У Альтмана память «хранит» сцены из хедера и выученные в хедере сцены, которые встречаются в библейских текстах; героиня Калиновской, напротив, сберегает в памяти мелкие домашние подробности, которые, по идее, никак не может помнить. Серафима волшебным образом вспоминает бабушкин дом в Варшаве, где сама она никогда не бывала, но куда мать ее бабушка возила, когда мать была еще маленькой. Она помнит веранду, плетеную мебель, солнечный свет на скатерти, с вышивкой и с монограммой прабабушки «НГ», обои, где «полоска желтая, полоска серая, полоска из розочек» [Калиновская 1985: 65]. Вроде бы ясно, что семейные истории, которые будет рассказывать она и которые будет рассказывать ее брат, мало похожи друг на друга и что гендерные различия играют определенную роль в формировании их воспоминаний. «Дома», которые Калиновская создает в своих книгах, не изолированы от истории, скорее история помещена внутрь: события первой половины XX века поданы через повседневный опыт, воплощенный в страстях, ревности, конфликтах – а также в посуде и обоях, находящихся внутри домов, – в предметах, до глубины наполненных смыслом[214]
.Места, которыми одержима память советских евреев, это не места конкретных захоронений и не официальные памятники: воспоминания без предупреждения всплывают в сиюминутных переживаниях – в московском ресторане или в бухарестском кафе. Гехт, Горшман, Альтман, Рубин и Калиновская фиксируют те точки, где время остановилось, а потом пошло дальше, тот момент, когда часы превращаются в годовщину смерти. Вторжение прошлого в настоящее, как в форме неловкого молчания, возвращения текста или даже человека, так и в форме воскресших воспоминаний, в том числе воспоминаний других людей, в виде цитат из чужих литературных текстов, идут вразрез с послевоенными предписаниями изображать счастье. Однако этот тип литературы не превращается в статичный словесный памятник погибшим. Память не становится мемориалом, в котором зафиксировано прошлое, своей губительной силой она разбивает «радостную постройку» советской культуры 1960-х и 1970-х годов, обнажая дыры и трещины, оставленные неоплаканными бедами прошлого.
Глава 6
Еврейское пространство и ретроместечко
Я люблю дом. Я люблю детей. Я люблю сокровеннейшее тепло, которое передается от людей к вещам, от вещей к людям.
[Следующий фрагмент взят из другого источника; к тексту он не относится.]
(* ===== verification/FakeStore.v ===== *)
(** * The fake client as a store, and a concrete tracker

    [fake_StoreClient]: for one Go type and kind, the fake client keeps the
    promises of the [StoreClient] interface, so what is proved against the
    interface holds on the fake client.  The second half instantiates the
    parameters of the fake client with a finite map. *)

From S2P Require Export FakeClient Samples.

Section store.
Context {T E : Type} `{!ObjectTracker T, !FakeEnv E T, !ObjectTrackerLaws T E}.
Context (scheme : Scheme) (mapper : RESTMapper) (ty : GoType) (g : GVK).
Implicit Types (c : fakeClient T E) (o obj : Object).

Definition fs_managed o : Prop := o_type o = ty ∧ o_gvk o = g.
Definition fs_target o : Prop := fs_managed o ∧ GetName o ≠ "" ∧ GetResourceVersion o = "".
Definition fs_gvr : GVR := UnsafeGuessKindToResource g.
Definition fs_view c (key : NamespacedName) : option Object :=
  fc_view c !! (fs_gvr, nn_Namespace key, nn_Name key).
Definition fs_ok c : Prop :=
  fc_scheme c = scheme ∧
  ∀ key o, fs_view c key = Some o →
    fs_managed o ∧ ObjectKeyFromObject o = key ∧ GetResourceVersion o ≠ "" ∧
    is_Some (ParseUint (GetResourceVersion o)).

(** The scheme knows the type by this kind alone; reading the JSON of an
    object of the type into a fresh target gives the object back. *)
Hypothesis g_known : GVKForObject_of ty g scheme = Ok g.
Hypothesis g_nonempty : gvk_Empty g = false.
Hypothesis decode_fresh : ∀ x obj, fs_managed x → fs_target obj →
  ObjectKeyFromObject x = ObjectKeyFromObject obj → decode_into x obj = Ok x.

Lemma fs_gvr_known o : fs_managed o → getGVRFromObject o scheme = Ok fs_gvr.
Proof. intros [Ht Hg]. unfold getGVRFromObject, GVKForObject. by rewrite Ht, Hg, g_known. Qed.

Lemma fs_view_insert c c' obj :
  fc_view c' = <[key_of fs_gvr obj := obj]> (fc_view c) →
  ∀ k, fs_view c' k = if decide (k = ObjectKeyFromObject obj) then Some obj else fs_view c k.
Proof.
  intros Hv [ns n]. unfold fs_view. rewrite Hv. unfold key_of, ObjectKeyFromObject. cbn.
  case_decide as Hk; [simplify_eq; apply lookup_insert_eq|].
  apply lookup_insert_ne. congruence.
Qed.

Lemma fs_ok_insert c c' obj :
  fs_ok c → fc_scheme c' = scheme → fs_managed obj →
  GetResourceVersion obj ≠ "" → is_Some (ParseUint (GetResourceVersion obj)) →
  fc_view c' = <[key_of fs_gvr obj := obj]> (fc_view c) → fs_ok c'.
Proof.
  intros [_ Hok] Hs Hm Hrv Hp Hv. split; [done|]. intros key o.
  rewrite (fs_view_insert _ _ _ Hv). case_decide; [|apply Hok].
  intros [= <-]. subst key. done.
Qed.

Lemma fs_Create c obj :
  fs_ok c → fs_managed obj → GetName obj ≠ "" → GetResourceVersion obj = "" →
  fs_view c (ObjectKeyFromObject obj) = None →
  ∃ rv c', fake_Create [] obj c = (SetResourceVersion rv obj, c', None) ∧ fs_ok c' ∧
    ∀ k, fs_view c' k = if decide (k = ObjectKeyFromObject obj)
                        then Some (SetResourceVersion rv obj) else fs_view c k.
Proof.
  intros Hok Hm Hn Hrv Hnone. pose proof Hok as [Hs _].
  unfold fake_Create. cbn. rewrite Hs, (fs_gvr_known obj Hm).
  rewrite bool_decide_eq_false_2 by done. cbn.
  pose proof (vt_Create_spec fs_gvr obj (fc_tracker c)) as Hc.
  destruct (vt_Create _ _ _ _) as [[obj' t'] [e|]].
  - destruct Hc as (_ & _ & [?|[?|[x Hx]]]); [done|done|].
    unfold fs_view, ObjectKeyFromObject in Hnone. cbn in Hnone. unfold key_of in Hx.
    unfold fc_view in Hnone. congruence.
  - destruct Hc as (_ & _ & _ & -> & Hv).
    exists "1", (set_tracker t' c). split; [done|].
    change (key_of fs_gvr obj) with (key_of fs_gvr (SetResourceVersion "1" obj)) in Hv.
    split; [|by apply (fs_view_insert c (set_tracker t' c) (SetResourceVersion "1" obj))].
    apply (fs_ok_insert c (set_tracker t' c) (SetResourceVersion "1" obj)); [done|exact Hs|exact Hm|done|by exists 1%Z|exact Hv].
Qed.

Lemma fs_Update c obj old :
  fs_ok c → fs_managed obj → GetName obj ≠ "" → GetDeletionTimestamp obj = None →
  fs_view c (ObjectKeyFromObject obj) = Some old → GetResourceVersion obj = GetResourceVersion old →
  ∃ rv c', fake_Update [] obj c = (SetResourceVersion rv obj, c', None) ∧ fs_ok c' ∧
    ∀ k, fs_view c' k = if decide (k = ObjectKeyFromObject obj)
                        then Some (SetResourceVersion rv obj) else fs_view c k.
Proof.
  intros Hok Hm Hn Hdt Hold Hrv. pose proof Hok as [Hs Hall].
  destruct (Hall _ _ Hold) as (_ & _ & Hne & n & Hp).
  unfold fake_Update. cbn. rewrite Hs, (fs_gvr_known obj Hm).
  destruct (vt_Update_ok scheme fs_gvr obj old g n (fc_tracker c)) as (t' & -> & Hv).
  { done. }
  { unfold update_gvk. destruct Hm as [_ ->]. by rewrite g_nonempty. }
  { exact Hold. }
  { by apply effective_rv_same. }
  { by rewrite stored_rv_nonempty. }
  set (obj' := SetResourceVersion _ obj) in *.
  eexists _, (set_tracker t' c). split; [done|]. fold obj'.
  unfold after_update in Hv. change (GetDeletionTimestamp obj') with (GetDeletionTimestamp obj) in Hv.
  rewrite Hdt, bool_decide_eq_false_2 in Hv by (intros [? ?]; done). cbn in Hv.
  split; [|by apply (fs_view_insert c (set_tracker t' c) obj')].
  apply (fs_ok_insert c (set_tracker t' c) obj'); [done|exact Hs|exact Hm|apply FormatUint_not_empty| |exact Hv].
  change (GetResourceVersion obj') with (FormatUint (uint64_add n 1)).
  rewrite ParseUint_FormatUint; [by eexists|]. by apply Z.mod_pos_bound.
Qed.

#[export, program] Instance fake_StoreClient :
  StoreClient (fake_Client (T := T) (E := E) scheme mapper) IsNotFound :=
{ sc_ok := fs_ok;
  sc_managed := fs_managed;
  sc_target := fs_target;
  sc_view := fs_view;
  sc_Create := fs_Create;
  sc_Update := fs_Update }.
Next Obligation. intros rv o [? ?]. by split. Qed.
Next Obligation. intros o (? & ? & ?). done. Qed.
Next Obligation. intros c key o [_ Hok] Hk. destruct (Hok _ _ Hk) as (? & ? & ? & _). done. Qed.
Next Obligation.
  intros c o obj [Hs Hok] Ht Hv. destruct (Hok _ _ Hv) as (Hm & Hk & _).
  pose proof Ht as [Hmo _]. cbn. unfold fake_Get.
  rewrite Hs, (fs_gvr_known obj Hmo), (t_Get_Some _ _ _ _ _ Hv).
  unfold GVKForObject. destruct Hmo as [-> ->]. rewrite g_known.
  assert (SetGroupVersionKind g o = o) as ->
    by (destruct Hm as [_ <-]; by destruct o).
  by rewrite decode_fresh.
Qed.
Next Obligation.
  intros c obj [Hs Hok] Ht Hv. pose proof Ht as [Hmo _]. cbn. unfold fake_Get.
  rewrite Hs, (fs_gvr_known obj Hmo).
  destruct (t_Get_None _ _ _ _ Hv) as (e & -> & He). eauto.
Qed.
End store.

(** ** A concrete tracker *)

Abbreviation sample_tracker := (gmap (GVR * string * string) Object).

Definition err_not_found : error := StatusError "NotFound" "not found".
Definition err_exists : error := StatusError "AlreadyExists" "already exists".
Definition err_bad_namespace : error :=
  StatusError "BadRequest" "request namespace does not match object namespace".

Definition sample_gvr (g : GVK) : GVR := mkGVR (gvk_Group g) (gvk_Version g) (gvk_Kind g).

Definition sample_write (must_exist : bool) (gvr : GVR) (o : Object) (ns : string)
    (t : sample_tracker) : sample_tracker * option error :=
  if decide (ns ≠ GetNamespace o) then (t, Some err_bad_namespace)
  else match t !! (gvr, ns, GetName o), must_exist with
  | Some _, true | None, false => (<[(gvr, ns, GetName o) := o]> t, None)
  | Some _, false => (t, Some err_exists)
  | None, true => (t, Some err_not_found)
  end.

#[export] Instance sample_ObjectTracker : ObjectTracker sample_tracker := {
  t_Add := λ o t, (<[(sample_gvr (o_gvk o), GetNamespace o, GetName o) := o]> t, None);
  t_Get := λ gvr ns n t, match t !! (gvr, ns, n) with Some o => Ok o | None => Err err_not_found end;
  t_Create := sample_write false;
  t_Update := sample_write true;
  t_Delete := λ gvr ns n t,
    match t !! (gvr, ns, n) with
    | Some _ => (delete (gvr, ns, n) t, None)
    | None => (t, Some err_not_found)
    end;
  t_List := λ gvr gvk ns t,
    Ok (mkList (Typed "List") gvk
          (snd <$> filter (λ kv : GVR * string * string * Object,
                             kv.1.1.1 = gvr ∧ (ns = "" ∨ kv.1.1.2 = ns)) (map_to_list t)));
}.

(** The environment: a counter serves as clock, random strings are constant,
    and the patch reaction replaces the object's body by the data. *)
#[export] Instance sample_FakeEnv : FakeEnv Z sample_tracker := {
  utilrand_String := λ n e, ("abcde", e);
  metav1_Now := λ e, (e, e + 1)%Z;
  IsNotFound := λ e, match e with StatusError r _ => bool_decide (r = "NotFound") | _ => false end;
  IsListType := sample_IsListType;
  UnsafeGuessKindToResource := sample_gvr;
  AddKnownTypeWithName := λ _ _ s, s;
  decode_into := λ from into, Ok from;
  decode_list_into := λ from into, Ok from;
  ObjectReaction_Patch := λ upd gvr ns n ty data t,
    match t !! (gvr, ns, n) with
    | None => (t, true, Err err_not_found)
    | Some o =>
        let '(o', t', err) := upd gvr (mkObject (o_type o) (o_gvk o) (o_meta o) data) ns t in
        (t', true, match err with Some e => Err e | None => Ok o' end)
    end;
}.

#[export, program] Instance sample_ObjectTrackerLaws : ObjectTrackerLaws sample_tracker Z :=
  { t_view := λ t, t }.
Next Obligation. intros gvr ns n t o Ho. cbn. by rewrite Ho. Qed.
Next Obligation. intros gvr ns n t Ho. cbn. rewrite Ho. eauto. Qed.
Next Obligation.
  intros gvr o ns t Hns. cbn. unfold sample_write. rewrite decide_False by congruence.
  case_match; eauto.
Qed.
Next Obligation.
  intros gvr o ns t Hns. cbn. unfold sample_write. rewrite decide_False by congruence.
  case_match; eauto.
Qed.
Next Obligation. intros gvr ns n t. cbn. case_match; eauto. Qed.
Next Obligation.
  intros o t t' err [= <- <-] k x. rewrite lookup_insert_Some. naive_solver.
Qed.
Next Obligation. intros gvr o ns t Hns. cbn. unfold sample_write. rewrite !decide_True by done. eauto. Qed.
Next Obligation.
  intros P upd Hupd gvr ns n ty data t Ht. cbn. case_match; [|done].
  pose proof (Hupd gvr (mkObject (o_type o) (o_gvk o) (o_meta o) data) ns t Ht) as Hp.
  by destruct (upd _ _ _ _) as [[o' t'] err].
Qed.

(** ** The theorems of the fake client at concrete inputs *)

Definition stored_pod : Object := SetResourceVersion "999" sample_pod.
Definition finalized_pod : Object := SetFinalizers ["example.com/cleanup"] stored_pod.
Definition pod_gvr : GVR := sample_gvr pod_gvk.
Definition store_of (o : Object) : sample_tracker := {[ key_of pod_gvr o := o ]}.
Definition fake_of (o : Object) : fakeClient sample_tracker Z := mkFake (store_of o) sample_scheme 100%Z.

Definition two_writers : list Object :=
  [SetFinalizers ["a"] stored_pod; SetFinalizers ["b"] stored_pod].

Lemma versionedTracker_no_lost_update_witness :
  Forall (λ o, GetNamespace o = "default" ∧ GetName o = "web" ∧ GetResourceVersion o = "999") two_writers
  ∧ (successes (run_updates (E := Z) sample_scheme pod_gvr two_writers (store_of stored_pod)).1 ≤ 1)%nat.
Proof.
  assert (Forall (λ o, GetNamespace o = "default" ∧ GetName o = "web" ∧ GetResourceVersion o = "999")
            two_writers) as Hall by (repeat constructor).
  split; [exact Hall|].
  apply (versionedTracker_no_lost_update (E := Z) sample_scheme pod_gvr "default" "web" "999"
           two_writers (store_of stored_pod)); [discriminate|exact Hall].
Defined.

(** The first of the two writers does succeed. *)
Example two_writers_first_wins :
  (run_updates (E := Z) sample_scheme pod_gvr two_writers (store_of stored_pod)).1
  = [None; Some err_conflict].
Proof. vm_compute. reflexivity. Qed.

Lemma fake_delete_waits_for_finalizers_witness :
  fc_view (fake_of finalized_pod) !! key_of pod_gvr finalized_pod = Some finalized_pod ∧
  ∃ c1 now marked t2 final,
    deleteObject pod_gvr finalized_pod (fake_of finalized_pod) = (c1, None)
    ∧ marked = SetResourceVersion (FormatUint 1000) (SetDeletionTimestamp (Some now) finalized_pod)
    ∧ fc_view c1 = <[key_of pod_gvr finalized_pod := marked]> (fc_view (fake_of finalized_pod))
    ∧ vt_Update (fc_scheme c1) pod_gvr (SetFinalizers [] marked) (GetNamespace finalized_pod)
        (fc_tracker c1) = (final, t2, None)
    ∧ t_view t2 = delete (key_of pod_gvr finalized_pod) (fc_view (fake_of finalized_pod)).
Proof.
  split; [reflexivity|].
  apply (fake_delete_waits_for_finalizers (fake_of finalized_pod) pod_gvr finalized_pod 999);
    (reflexivity || discriminate).
Defined.

Definition sample_builder : ClientBuilder :=
  WithObjects [sample_pod] (WithScheme sample_scheme NewClientBuilder).

Lemma fake_client_objects_versioned_witness :
  ∃ c, Build (T := sample_tracker) (E := Z) sample_scheme (λ _, ∅) 100%Z sample_builder = Returned c ∧
    ∀ k o, fc_view c !! k = Some o → GetResourceVersion o ≠ "".
Proof.
  eexists. split; [reflexivity|].
  apply (fake_client_objects_versioned (T := sample_tracker) (E := Z) sample_scheme (λ _, ∅) 100%Z
           sample_builder (fake_of stored_pod) (fake_of stored_pod));
    [reflexivity|reflexivity|apply rtc_refl].
Defined.
(* ===== verification/Manager.v ===== *)
(** * The manager (src/pkg/manager/internal.go)

    The manager's lists of runnables and what it starts, in which order and
    when.  The operations that hold the manager's mutex are functions; a
    relation interleaves calls of [Add] with the goroutines [Start] launches.
    The state keeps a log of what was started. *)

From S2P Require Export Objects.

(** ** State *)

(** A runnable, by what the type assertions of [Add] and of the start loops find
    out: whether it is a [LeaderElectionRunnable] and what it answers, whether
    it has a cache, whether it is a webhook server. *)
Record Runnable := mkRunnable {
  r_id : nat;
  r_NeedLeaderElection : option bool;
  r_hasCache : bool;
  r_webhook : bool;
}.

#[export] Instance Runnable_eq_dec : EqDecision Runnable.
Proof. solve_decision. Defined.

(** What the log records: a runnable was started, the caches were started and
    waited for, the manager was elected. *)
Inductive LogEvent := Started (r : Runnable) | CachesWaitedFor | Elected.

#[export] Instance LogEvent_eq_dec : EqDecision LogEvent.
Proof. solve_decision. Defined.

Section manager.
(** HTTP handlers of extra metrics endpoints and health checkers. *)
Context {HttpHandler Checker : Type}.
(** [SetFields] on a runnable. *)
Variable SetFields : Runnable → option error.

Record Manager := mkManager {
  cm_nonLeaderElectionRunnables : list Runnable;
  cm_leaderElectionRunnables : list Runnable;
  cm_caches : list Runnable;
  cm_started : bool;
  cm_startedLeader : bool;
  cm_healthzStarted : bool;
  cm_stopProcedureEngaged : bool;
  cm_metricsExtraHandlers : gmap string HttpHandler;
  cm_healthzHandler : option (gmap string Checker);
  cm_readyzHandler : option (gmap string Checker);
  cm_log : list LogEvent;
}.

Definition set_runnables (nonLE LE caches : list Runnable) (cm : Manager) : Manager :=
  mkManager nonLE LE caches (cm_started cm) (cm_startedLeader cm) (cm_healthzStarted cm)
    (cm_stopProcedureEngaged cm) (cm_metricsExtraHandlers cm) (cm_healthzHandler cm)
    (cm_readyzHandler cm) (cm_log cm).
Definition set_flags (started startedLeader healthz stop : bool) (cm : Manager) : Manager :=
  mkManager (cm_nonLeaderElectionRunnables cm) (cm_leaderElectionRunnables cm) (cm_caches cm)
    started startedLeader healthz stop (cm_metricsExtraHandlers cm) (cm_healthzHandler cm)
    (cm_readyzHandler cm) (cm_log cm).
Definition set_handlers (metrics : gmap string HttpHandler) (healthz readyz : option (gmap string Checker))
    (cm : Manager) : Manager :=
  mkManager (cm_nonLeaderElectionRunnables cm) (cm_leaderElectionRunnables cm) (cm_caches cm)
    (cm_started cm) (cm_startedLeader cm) (cm_healthzStarted cm) (cm_stopProcedureEngaged cm)
    metrics healthz readyz (cm_log cm).
Definition log_event (e : LogEvent) (cm : Manager) : Manager :=
  mkManager (cm_nonLeaderElectionRunnables cm) (cm_leaderElectionRunnables cm) (cm_caches cm)
    (cm_started cm) (cm_startedLeader cm) (cm_healthzStarted cm) (cm_stopProcedureEngaged cm)
    (cm_metricsExtraHandlers cm) (cm_healthzHandler cm) (cm_readyzHandler cm) (cm_log cm ++ [e]).

(** ** Operations under the mutex *)

(** [startRunnable]: what the runnable then does is not part of the model. *)
Definition startRunnable (r : Runnable) (cm : Manager) : Manager := log_event (Started r) cm.

Definition start_all (rs : list Runnable) (cm : Manager) : Manager :=
  fold_left (λ cm r, startRunnable r cm) rs cm.

Definition err_stopping : error :=
  ErrorString "can't accept new runnable as stop procedure is already engaged".

(** The lists a runnable can be added to. *)
Inductive RunnableKind := KindNonLeaderElection | KindCache | KindLeaderElection.

Definition classify (r : Runnable) : RunnableKind :=
  match r_NeedLeaderElection r with
  | Some false => KindNonLeaderElection
  | _ => if r_hasCache r then KindCache else KindLeaderElection
  end.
Их хоб либ а штуб. Их хоб либ киндер. Их хоб либ ди инвейниксте варемкайт, вое гит зих ибер фун менчн цу захн, фун захн цу менчн.
В 1920-е и 1930-е годы поезд-экспресс символизировал собой эпохальный смысл социалистического прогресса. После войны Кипнис опубликовал короткий текст, в котором возвращение к нормальной жизни воплощено в менее грандиозном механизме, трамвае. В «Вен-нит-вен» («Неважно когда») двое друзей, случайно встретившись в продуктовом магазине в послевоенном Киеве, решают посетить кладбище за городом. Их путешествие накладывается на более общий нарратив еврейской литературы XX века в России: поступательное движение истории, оставляющее за собою ландшафт, превращенный в руины. Друзья из рассказа Кипниса вынуждены добираться до кладбища пешком, потому что трамваи временно не ходят. Это не просто визит, скорее нечто вроде исполнения религиозного долга – друзья как бы совершают паломничество. Кстати, в рассказе «Бабий Яр» Кипнис призывает читателей отмечать годовщину (йорцайт) массовых расправ посещениями связанных с этими событиями мест, причем идти туда нужно пешком, как бы по следам погибших. В «Неважно когда» фокус смещается. Мертвых нужно помнить, но живые должны жить дальше. Когда друзья покидают кладбище, движение трамваев возобновляется. Последняя строка выглядит так: «Полупустой трамвай двинулся в путь» [Кипнис 1969: 220]. Война закончена; Гитлера победили, победа несет в себе обещание чего-то хорошего («зол ундз зайн гут»). Трамвай снова ходит, обычная жизнь возобновила свое течение – персонажи возвращаются в город с его домами, огнями, теплом, которое так любит рассказчик. Трамвай – символ закольцованности повседневной жизни – наполовину пуст, но все-таки ходит.